Die medizinisch-therapeutische Versorgung erfolgt heute durch multidisziplinäre Teams aus FachärztInnen für Psychiatrie, psychiatrischem Krankenpflegepersonal, klinischen PsychologInnen, diplomierten SozialarbeiterInnen und anderen TherapeutInnen.

Die psychosoziale Versorgung von morgen

Für die Zukunft ist mit einem weiter wachsenden Bedarf von psychiatrisch-psychosozialen Leistungen zu rechnen, da psychiatrische Erkrankungen generell und weltweit häufiger werden. "Wir werden wohl in Zukunft in Europa und in den Industrienationen damit umzugehen haben, dass jeder dritte Mensch zumindest einmal im Leben psychisch erkrankt. Dieser Entwicklung ist Rechnung zu tragen", so Psota. Insgesamt sind aber psychiatrische Erkrankungen heute sehr gut behandelbar und haben hohe Heilungschancen. Früherkennung und frühzeitiger Behandlungsbeginn sind dafür aber wesentlich. "Vorbehalte gegenüber psychisch Erkrankten, die viel diskutierte Stigmatisierung, haben heute keinen Platz mehr. Wenn das Thema jeden dritten Menschen im Laufe des Lebens betrifft, dann geht es ausschließlich um gesellschaftliche Integration."
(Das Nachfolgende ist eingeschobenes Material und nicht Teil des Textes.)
(* ===== verification/Rootdisk.v ===== *)
(** * The root volume: src/src/kernel/rootdisk.c

    One volume of an SD card, reached a 512-byte sector at a time through one
    sector buffer.  The card is the interface [Card], the calls of sdcard.c.
    Every write is read back and compared before it counts. *)
From S2P Require Import Prelude Codec FsTypes MemDisk Super.

(** ** The card

    [cp32_sdcard_read lba buffer] is the status and the contents of the buffer
    after the call, which a failed read may have changed. *)
Class Card (C : Type) := {
  cp32_sdcard_init : C -> Z * C;
  cp32_sdcard_sectors : C -> Z;
  cp32_sdcard_read : Z -> list Z -> C -> (Z * list Z) * C;
  cp32_sdcard_write : Z -> list Z -> C -> Z * C;
  cp32_sdcard_sync : C -> Z * C }.

(** [static unsigned char sector[512], verify[512]] and the other statics. *)
Record root := Root {
  sector : list Z; volume_start : Z; capacity : Z; cached_lba : Z; cached : Z;
  write_failed : Z; verify : list Z }.
Definition boot_root : root := Root (replicate 512 0) 0 0 0 0 0 (replicate 512 0).

Definition set_sector (x : list Z) (r : root) : root :=
  Root x (volume_start r) (capacity r) (cached_lba r) (cached r) (write_failed r) (verify r).
Definition set_volume (start cap : Z) (r : root) : root :=
  Root (sector r) start cap (cached_lba r) (cached r) (write_failed r) (verify r).
Definition set_cached_lba (x : Z) (r : root) : root :=
  Root (sector r) (volume_start r) (capacity r) x (cached r) (write_failed r) (verify r).
Definition set_cached (x : Z) (r : root) : root :=
  Root (sector r) (volume_start r) (capacity r) (cached_lba r) x (write_failed r) (verify r).
Definition set_write_failed (x : Z) (r : root) : root :=
  Root (sector r) (volume_start r) (capacity r) (cached_lba r) (cached r) x (verify r).
Definition set_verify (x : list Z) (r : root) : root :=
  Root (sector r) (volume_start r) (capacity r) (cached_lba r) (cached r) (write_failed r) x.

Definition VOLUME_READ : fptr := 7.

(** [static uint32_t le32(const unsigned char *p)] *)
Definition le32 (p : list Z) : Z :=
  Z.lor (Z.lor (Z.lor (nthZ p 0) (Z.shiftl (nthZ p 1) 8)) (Z.shiftl (nthZ p 2) 16)) (nthZ p 3 <<u 24).

Section Rootdisk.
Context {C : Type} `{CARD : Card C}.
Abbreviation RM := (M (root * C)).

Definition getr {A} (f : root -> A) : RM A := gets (fun w => f (fst w)).
Definition modr (f : root -> root) : RM unit := modify (fun w => (f (fst w), snd w)).
(** [cp32_sdcard_read(lba, sector)] and [cp32_sdcard_read(lba, verify)] *)
Definition read_sector (lba : Z) : RM Z := fun '(r, c) =>
  let '((s, b), c') := cp32_sdcard_read lba (sector r) c in (Ok s, (set_sector b r, c')).
Definition read_verify (lba : Z) : RM Z := fun '(r, c) =>
  let '((s, b), c') := cp32_sdcard_read lba (verify r) c in (Ok s, (set_verify b r, c')).
Definition write_sector (lba : Z) : RM Z := fun '(r, c) =>
  let (s, c') := cp32_sdcard_write lba (sector r) c in (Ok s, (r, c')).
Definition sync_card : RM Z := fun '(r, c) =>
  let (s, c') := cp32_sdcard_sync c in (Ok s, (r, c')).

Definition cp32_root_writable (r : root) : bool := truthy (capacity r) && negb (truthy (write_failed r)).
Definition cp32_root_capacity (r : root) : Z := capacity r.

(** The label [failed:] of [cp32_root_write]. *)
Definition write_failure {A} : RM A := modr (fun r => set_write_failed 1 (set_cached 0 r)) ;;; fail (-1).

Definition same_bytes (a b : list Z) : bool := forallb (fun i => nthZ a i =? nthZ b i) (map Z.of_nat (seq 0 512)).

(** Writing the sector buffer out and comparing what was stored. *)
Definition write_back (lba : Z) : RM Z :=
  s <- write_sector lba ;;
  if truthy s then write_failure else
  s <- read_verify lba ;;
  if truthy s then write_failure else
  same <- getr (fun r => same_bytes (sector r) (verify r)) ;;
  if negb same then write_failure else
  modr (fun r => set_cached 1 (set_cached_lba lba r)) ;;;
  ret 0.

(** [int cp32_root_write(offset, p, n)]; [bytes] is what [p] points to. *)
Definition cp32_root_write (offset p : Z) (bytes : list Z) (n : Z) : RM Z :=
  let within := offset mod 512 in
  writable <- getr cp32_root_writable ;;
  cap <- getr capacity ;;
  guard (negb writable || (cap <? offset) || (cap -u offset <? n) || (512 - within <? n) ||
         (truthy n && (p =? 0))) (-1) ;;;
  if n =? 0 then ret 0 else
  modr (set_cached 0) ;;;
  lba <- getr (fun r => volume_start r +u offset / 512) ;;
  s <- read_sector lba ;;
  if truthy s then write_failure else
  modr (fun r => set_sector (splice (sector r) within (take (Z.to_nat n) bytes)) r) ;;;
  write_back lba.

(** [if(!cached || cached_lba!=lba) ...]: brings a sector into the buffer. *)
Definition fetch (lba : Z) : RM unit :=
  hit <- getr (fun r => truthy (cached r) && (cached_lba r =? lba)) ;;
  if hit then ret tt else
    modr (set_cached 0) ;;;
    s <- read_sector lba ;;
    guard (truthy s) (-1) ;;;
    modr (fun r => set_cached 1 (set_cached_lba lba r)).

(** One turn of [while(n)]: the offset, the rest of [n], the bytes so far. *)
Definition read_turn (st : Z * Z * list Z) : RM (turn (Z * Z * list Z) (list Z)) :=
  let '(offset, n, out) := st in
  if n =? 0 then ret (Break out) else
  lba <- getr (fun r => volume_start r +u offset / 512) ;;
  let within := offset mod 512 in
  fetch lba ;;;
  let chunk := if n <? 512 - within then n else 512 - within in
  bytes <- getr (fun r => take (Z.to_nat chunk) (drop (Z.to_nat within) (sector r))) ;;
  ret (Continue (offset +u chunk, n -u chunk, out ++ bytes)).

(** [int cp32_root_read(offset, out, n)]: the bytes stored at [out]. *)
Definition cp32_root_read (offset out n : Z) : RM (list Z) :=
  cap <- getr capacity ;;
  guard (negb (truthy cap) || (cap <? offset) || (cap -u offset <? n) || (truthy n && (out =? 0))) (-1) ;;;
  loop (Z.to_nat n) read_turn (fun '(_, _, bytes) => ret bytes) (offset, n, []).

(** [static int volume_read(offset, p, n)]; [n] is an [int], so that the
    conversion to [unsigned] of a count that is not negative keeps it. *)
Definition volume_read (offset n : Z) (w : root * C) : (Z * list Z) * (root * C) :=
  if n <? 0 then ((-1, []), w) else
  match cp32_root_read offset nonnull n w with
  | (Err _, w) => ((-1, []), w)
  | (Ok bytes, w) => ((n, bytes), w)
  end.

(** The volume as the superblock reader sees it: only [volume_read] is bound,
    and an offset is unsigned. *)
#[export] Instance volume_disk : Disk (root * C) := {
  dk_read := fun f off n w => if (f =? VOLUME_READ) && (0 <=? off) then volume_read off n w else ((-1, []), w);
  dk_write := fun _ _ _ w => (-1, w);
  dk_clock := fun _ w => ((-1, 0), w);
  dk_invalidate := fun w => w }.

(** The scan of the partition table in the boot sector: [start], [length] and
    [found] after entry [i]. *)
Definition partition_turn (total : Z) (i : Z) (st : Z * Z * Z) : RM (Z * Z * Z) :=
  let '(start, length, found) := st in
  p <- getr (fun r => ptr_add (sector r) (446 + i * 16)) ;;
  if nthZ p 4 =? 0x81 then
    let found := found + 1 in
    guard ((found !=? 1) || ((nthZ p 0 !=? 0) && (nthZ p 0 !=? 0x80))) (-6) ;;;
    let start := le32 (ptr_add p 8) in
    let length := le32 (ptr_add p 12) in
    guard ((start =? 0) || (length <? 4) || (total <? start + length)) (-6) ;;;
    ret (start, length, found)
  else ret st.

Definition MAX_SECTORS : Z := 0x7ffffe00 / 512.

Definition run_super (cap : Z) : RM cp32_minix_super := fun w =>
  let (x, w') := cp32_minix_super_read VOLUME_READ cap nonnull (boot_fsw w) in (x, fs_env w').

(** Selecting the volume by the boot sector, which the buffer holds. *)
Definition choose_volume (total : Z) : RM (Z * Z * Z) :=
  mbr <- getr (fun r => (nthZ (sector r) 510 =? 0x55) && (nthZ (sector r) 511 =? 0xaa)) ;;
  if mbr then
    st <- for_ 4 0 (partition_turn total) (0, total, 0) ;;
    guard (snd st =? 0) (-6) ;;; ret st
  else ret (0, total, 0).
Die Stadt Wien setzt weiterhin auf den Ausbau der psychosozialen Versorgung. "Die Wiener Psychiatriereform wird Schritt für Schritt voran getrieben. Für dieses große und wichtige Projekt im Dienste der Wiener Patienten müssen viele einzelne Maßnahmen gesetzt werden – und viele Menschen und Institutionen zusammen arbeiten", wies Wehsely auf die hohe Qualität der Zusammenarbeit unterschiedlichster Versorgungsbereiche in Wien hin.

"Mit der für heuer geplanten Fertigstellung der neuen Krankenpflegeschule im Kaiser-Franz-Josef-Spital kann der Schulstandort im Herbst von der Rudolfstiftung dorthin übersiedeln. Mitten im dicht verbauten dritten Bezirk wird damit Platz für die neue Psychiatrische Abteilung für die Bezirke 3 und 11 geschaffen. Weitere Vorhaben sind die Übersiedlung der Abteilungen für die Bezirke 17 bis 19 ins Wilhelminenspital, für die Bezirke 20 und 21
ins neue Krankenhaus Nord sowie für die Bezirke 12, 13 und 23 ins Krankenhaus Hietzing", schloss die Gesundheitsstadträtin.